MaxwellBuchanan, Dec 12 2010
  

       Well yes, [MB]. Stop the light and shove the buildings past it using hundreds of nuclear explosions a second.   

       No, it wouldn't have to be line of sight then because the inside of the tube could be silvered.
nineteenthly, Dec 13 2010
  

       [nineteenthly] But then you'd have to forgo the //minimal transmission losses//
mouseposture, Dec 13 2010
  

       I really would prefer to keep some kind of material in the fibre.
nineteenthly, Dec 13 2010
  

       One of the advantages of this idea is that you could do away with wires, fibers, conduits ... everything. Just a lot of very carefully aimed lasers. Of course, you'd have to be careful where you stepped (drove, flew ...), but that's a small price to pay for engineering elegance.
mouseposture, Dec 14 2010
  

       Anyone done any calculations about the power delivered by fibre?
Jinbish, Dec 14 2010
  

       Well, [Ian], that explains why you're mystified about the delay in BT installing 'fibre to the home'...
Jinbish, Dec 14 2010
  

       If lasers are used, then it can be used for all heating applications as well.e.g. laser stove. Just shine laser onto food.
VJW, Dec 14 2010
  

       So what about slaughterhouses? Are we going to laser them to death?
Ling, Dec 14 2010
  

       Transport as well - lasers aimed parallel to and perhaps 15 or 20 feet above the road or rail surface. Vehicles hoist solar sails.
pocmloc, Dec 14 2010
  

       Whoa. We're going off-topic here. The idea is an optic fibre-based energy transmission system - not wireless power transfer by laser (known as power beaming).
Jinbish, Dec 14 2010
  

       It's a bit of both actually, and it occurs to me that a laser carving knife would be nice. Light sabre for bread-slicing or meat carving (with something at the end to stop it, obviously).   
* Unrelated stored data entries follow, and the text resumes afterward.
(* ===== verification/Buffer.v ===== *)
(** * Reference-counted strings: [libsponge/util/buffer.hh] and [.cc]

    [Buffer.t] is a shared read-only string with a starting offset; nothing
    writes through the shared pointer, so sharing is not observable and the
    storage is a value.  [BufferList.t] is a deque of buffers, [BufferViewList.t]
    a deque of views.  The theorems relate each operation to the plain string
    the object stands for. *)
From S2P Require Import Prelude.

Module Buffer.

Record t := mk {
  _storage : option bytes;
  _starting_offset : Z }.

#[global] Instance eta_t : Eta t := fun b => mk (_storage b) (_starting_offset b).

#[global] Instance buffer_eq_dec : EqDecision t.
Proof. solve_decision. Defined.

(** [Buffer()] and [Buffer(std::string &&)]. *)
Definition default : t := mk None 0.
Definition of_string (s : bytes) : t := mk (Some s) 0.

Definition str (b : t) : bytes :=
  match _storage b with
  | None => []
  | Some s => substr s (_starting_offset b) (u64 (zlen s - _starting_offset b))
  end.

Definition at_ (n : Z) (b : t) : outcome Z :=
  match zget (str b) n with
  | Some c => Ok (byte_val c)
  | None => Throw (out_of_range "basic_string_view::at")
  end.

Definition size (b : t) : Z := zlen (str b).

Definition copy (b : t) : bytes := str b.

Definition remove_prefix (n : Z) (b : t) : outcome t :=
  if zlen (str b) <? n then Throw (out_of_range "Buffer::remove_prefix")
  else
    let b := b <| _starting_offset := u64 (_starting_offset b + n) |> in
    match _storage b with
    | Some s => if _starting_offset b =? zlen s then Ok (b <| _storage := None |>) else Ok b
    | None => Ok b
    end.

(** The offset stays inside the storage. *)
Definition wf (b : t) : Prop :=
  0 <= _starting_offset b < MAX64 /\
  match _storage b with Some s => _starting_offset b <= zlen s < MAX64 | None => True end.

Lemma default_wf : wf default.
Proof. done. Qed.

Lemma of_string_wf s : zlen s < MAX64 -> wf (of_string s).
Proof. unfold wf. simpl. zlia. Qed.

Lemma str_of_string s : zlen s < MAX64 -> str (of_string s) = s.
Proof.
  intros. unfold str. simpl. pose_zlen. rewrite Z.sub_0_r, u64_small by lia. by apply substr_full.
Qed.

Lemma str_wf b : wf b ->
  str b = match _storage b with Some s => zdrop (_starting_offset b) s | None => [] end.
Proof.
  unfold wf, str. destruct (_storage b) as [s|]; [|done]. intros. pose_zlen.
  rewrite u64_small by lia. unfold substr. apply ztake_all. zlia.
Qed.

Lemma str_length b : wf b -> zlen (str b) < MAX64.
Proof. intros H. rewrite str_wf by done. destruct H. destruct (_storage b); zlia. Qed.

(** [remove_prefix] drops the first [n] bytes or throws, and never leaves a
    dangling offset. *)
Lemma remove_prefix_spec n b :
  wf b -> 0 <= n ->
  if n <=? zlen (str b)
  then exists b', remove_prefix n b = Ok b' /\ wf b' /\ str b' = zdrop n (str b)
  else remove_prefix n b = Throw (out_of_range "Buffer::remove_prefix").
Proof.
  intros Hwf Hn. unfold remove_prefix. pose proof (str_wf b Hwf) as Hs. pose_zlen.
  destruct (n <=? zlen (str b)) eqn:E; [|by replace (zlen (str b) <? n) with true by lia].
  replace (zlen (str b) <? n) with false by lia. rewrite Hs in *. unfold wf in *. simpl.
  destruct (_storage b) as [s|] eqn:Es.
  - rewrite zlen_zdrop in *. rewrite (u64_small (_ + n)) by lia.
    destruct (_starting_offset b + n =? zlen s) eqn:E2; eexists; (split; [done|]); simpl;
      rewrite ?Es; (split; [zlia|]).
    + unfold str. simpl. rewrite zdrop_zdrop by lia. symmetry. apply zdrop_all. lia.
    + rewrite str_wf by (unfold wf; simpl; rewrite ?Es; zlia). simpl. rewrite ?Es.
      by rewrite zdrop_zdrop by lia.
  - rewrite zlen_nil in *. replace n with 0 by lia. rewrite Z.add_0_r, u64_small by lia.
    eexists. split; [done|]. simpl. rewrite ?Es. split; [zlia|]. unfold str. simpl. by rewrite ?Es.
Qed.

End Buffer.

Module BufferList.

Abbreviation t := (list Buffer.t).

Definition of_buffer (b : Buffer.t) : t := [b].

Definition append (other : t) (l : t) : t := l ++ other.

(** [BufferList(std::string &&)]. *)
Definition of_string (s : bytes) : t := append [Buffer.of_string s] [].

(** [operator Buffer()]. *)
Definition to_buffer (l : t) : outcome Buffer.t :=
  match l with
  | [] => Ok Buffer.default
  | [b] => Ok b
  | _ => Throw (runtime_error
      "BufferList: please use concatenate() to combine a multi-Buffer BufferList into one Buffer")
  end.

Definition size (l : t) : Z := fold_left (fun ret b => u64 (ret + Buffer.size b)) l 0.

Definition concatenate (l : t) : bytes := fold_left (fun ret b => ret ++ Buffer.str b) l [].

(** The [while (n > 0)] loop; each round either finishes or pops the front. *)
Fixpoint remove_prefix (n : Z) (l : t) : outcome t :=
  if 0 <? n then
    match l with
    | [] => Throw (out_of_range "BufferList::remove_prefix")
    | front :: rest =>
        if n <? zlen (Buffer.str front) then
          let! front := Buffer.remove_prefix n front in Ok (front :: rest)
        else remove_prefix (n - zlen (Buffer.str front)) rest
    end
  else Ok l.

Lemma concatenate_app l : forall acc,
  fold_left (fun ret b => ret ++ Buffer.str b) l acc = acc ++ concat (map Buffer.str l).
Proof.
  induction l as [|b l IH]; intros acc; simpl; [by rewrite app_nil_r|].
  by rewrite IH, <- app_assoc.
Qed.

Lemma concatenate_concat l : concatenate l = concat (map Buffer.str l).
Proof. apply concatenate_app. Qed.

Lemma concatenate_cons b l : concatenate (b :: l) = Buffer.str b ++ concatenate l.
Proof. by rewrite !concatenate_concat. Qed.

Lemma concatenate_append l k : concatenate (append k l) = concatenate l ++ concatenate k.
Proof. rewrite !concatenate_concat. unfold append. by rewrite map_app, concat_app. Qed.

Lemma concatenate_of_string s : zlen s < MAX64 -> concatenate (of_string s) = s.
Proof.
  intros. rewrite concatenate_concat. simpl. by rewrite app_nil_r, Buffer.str_of_string.
Qed.

Lemma size_concatenate l : zlen (concatenate l) < MAX64 -> size l = zlen (concatenate l).
Proof.
  rewrite concatenate_concat. unfold size.
  enough (forall n, 0 <= n -> n + zlen (concat (map Buffer.str l)) < MAX64 ->
    fold_left (fun ret b => u64 (ret + Buffer.size b)) l n = n + zlen (concat (map Buffer.str l)))
    as H by (intros; apply H; lia).
  induction l as [|b l IH]; simpl; intros n ? Hn; [zlia|].
  rewrite zlen_app in *. pose_zlen. change (Buffer.size b) with (zlen (Buffer.str b)).
  rewrite u64_small by lia.
  rewrite IH by lia. lia.
Qed.

(** Dropping a prefix of a discontiguous string.  [remove_prefix n] on a
    list of well-formed buffers leaves the concatenation without its first [n]
    bytes, in well-formed buffers, and throws [out_of_range] exactly when the
    string is shorter than [n]. *)
Theorem remove_prefix_correct (l : t) (n : Z) :
  Forall Buffer.wf l -> 0 <= n ->
  if n <=? zlen (concatenate l)
  then exists l', remove_prefix n l = Ok l' /\ Forall Buffer.wf l' /\
         concatenate l' = zdrop n (concatenate l)
  else remove_prefix n l = Throw (out_of_range "BufferList::remove_prefix").
Proof.
  intros Hl. revert n. induction Hl as [|b l Hb Hl IH]; intros n Hn.
  - simpl. change (concatenate []) with (@nil byte). rewrite zlen_nil.
    destruct (n <=? 0) eqn:E.
    + replace (0 <? n) with false by lia. exists []. by replace n with 0 by lia.
    + by replace (0 <? n) with true by lia.
  - cbn [remove_prefix]. rewrite concatenate_cons, zlen_app. pose_zlen.
    destruct (0 <? n) eqn:E0; cycle 1.
    { replace n with 0 by lia. replace (0 <=? _) with true by lia. exists (b :: l).
      rewrite concatenate_cons, zdrop_nonpos by lia. auto. }
    destruct (n <? zlen (Buffer.str b)) eqn:E.
    + replace (_ <=? _) with true by lia.
      pose proof (Buffer.remove_prefix_spec n b Hb Hn) as Hr.
      replace (n <=? _) with true in Hr by lia. destruct Hr as (b' & -> & Hb' & Hs).
      exists (b' :: l). rewrite concatenate_cons, Hs. split_and!; [done|auto|].
      symmetry. apply drop_app_le. unfold zlen in *. lia.
    + specialize (IH (n - zlen (Buffer.str b)) ltac:(lia)).
      replace (n <=? zlen (Buffer.str b) + zlen (concatenate l))
        with (n - zlen (Buffer.str b) <=? zlen (concatenate l)) by lia.
      destruct (_ <=? _); [|done]. destruct IH as (l' & -> & Hl' & Hs).
      exists l'. split_and!; [done..|]. rewrite Hs. unfold zdrop.
      rewrite drop_app_ge by (unfold zlen in *; lia). f_equal. unfold zlen in *. lia.
Qed.

Lemma remove_prefix_correct_witness :
  exists l', remove_prefix 3 [Buffer.of_string (str "ab"); Buffer.of_string (str "cde")] = Ok l' /\
    Forall Buffer.wf l' /\
    concatenate l' = zdrop 3 (concatenate [Buffer.of_string (str "ab"); Buffer.of_string (str "cde")]).
Proof.
  apply (remove_prefix_correct [Buffer.of_string (str "ab"); Buffer.of_string (str "cde")] 3).
  - repeat constructor; vm_compute; congruence.
  - lia.
Defined.

End BufferList.

Module BufferViewList.

Abbreviation t := (list bytes).

(** Constructors from a string and from a [BufferList]. *)
Definition of_string (s : bytes) : t := [s].
Definition of_buffers (buffers : BufferList.t) : t := map Buffer.str buffers.

Fixpoint remove_prefix (n : Z) (l : t) : outcome t :=
  if 0 <? n then
    match l with
    | [] => Throw (out_of_range "BufferListView::remove_prefix")
    | front :: rest =>
        if n <? zlen front then Ok (zdrop n front :: rest)
        else remove_prefix (n - zlen front) rest
    end
  else Ok l.

Definition size (l : t) : Z := fold_left (fun ret v => u64 (ret + zlen v)) l 0.

(** One [iovec] (base, length) per view. *)
Definition as_iovecs (l : t) : list (bytes * Z) := map (fun x => (x, zlen x)) l.

(** The view of a buffer list follows the buffers: removing a prefix from either
    leaves the same string, and both throw on the same lengths. *)
Lemma of_buffers_remove_prefix l n :
  Forall Buffer.wf l -> 0 <= n ->
  match BufferList.remove_prefix n l, remove_prefix n (of_buffers l) with
  | Ok l', Ok v => v = of_buffers l'
  | Throw _, Throw _ => True
  | _, _ => False
  end.
Proof.
  intros Hl. revert n. induction Hl as [|b l Hb Hl IH]; intros n Hn; simpl.
  - by destruct (0 <? n).
  - destruct (0 <? n) eqn:E0; [|done]. destruct (n <? zlen (Buffer.str b)) eqn:E.
    + pose proof (Buffer.remove_prefix_spec n b Hb Hn) as Hr.
      replace (n <=? _) with true in Hr by lia. destruct Hr as (b' & -> & Hb' & Hs).
      simpl. unfold of_buffers. simpl. by rewrite Hs.
    + apply IH. lia.
Qed.

(** The string a list of views shows. *)
Lemma concat_of_buffers l : concat (of_buffers l) = BufferList.concatenate l.
Proof.
  induction l as [|b l IH]; [done|]. rewrite BufferList.concatenate_cons, <- IH. done.
Qed.

Lemma view_size l : zlen (concat l) < MAX64 -> size l = zlen (concat l).
Proof.
  intros Hl. unfold size.
  enough (forall k, 0 <= k -> k + zlen (concat l) < MAX64 ->
          fold_left (fun ret v => u64 (ret + zlen v)) l k = k + zlen (concat l)) as ->; [lia..|].
  induction l as [|v l IH]; intros k Hk Hb; simpl in *; [rewrite zlen_nil; lia|].
  rewrite zlen_app in *. pose_zlen. rewrite u64_small by lia. rewrite IH by lia. lia.
Qed.

Lemma view_remove_prefix l n :
  0 <= n <= zlen (concat l) -> exists v, remove_prefix n l = Ok v /\ concat v = zdrop n (concat l).
Proof.
  revert n. induction l as [|v l IH]; intros n Hn; simpl in *.
  - change (zlen _) with 0 in Hn. replace (0 <? n) with false by lia. exists []. by rewrite zdrop_nonpos by lia.
  - rewrite zlen_app in Hn. destruct (0 <? n) eqn:E0.
    + destruct (n <? zlen v) eqn:E.
      * eexists. split; [done|]. simpl. by rewrite zdrop_app_le by lia.
      * destruct (IH (n - zlen v)) as (v' & -> & E'); [lia|]. eexists. split; [done|].
        by rewrite E', zdrop_app_ge by lia.
    + eexists. split; [done|]. by rewrite zdrop_nonpos by lia.
Qed.

End BufferViewList.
       And the safety issue: everyone wears "space suits" which reflect the light off safely, and proceed to scatter it all over the room destroying everything in its path. Then again, the laser could just be weaker.
nineteenthly, Dec 14 2010
  

       I'm still curious about the laser washing machine.
pocmloc, Dec 14 2010
  

       ...and the laser bidet
hippo, Dec 14 2010
  

       Washing machines are specifically excluded, but if you really wanted one it could run on a Stirling engine i suppose.   

       A laser bidet would be a modified version of your bog-standard electric bidet, or maybe a sonic bidet with attitude.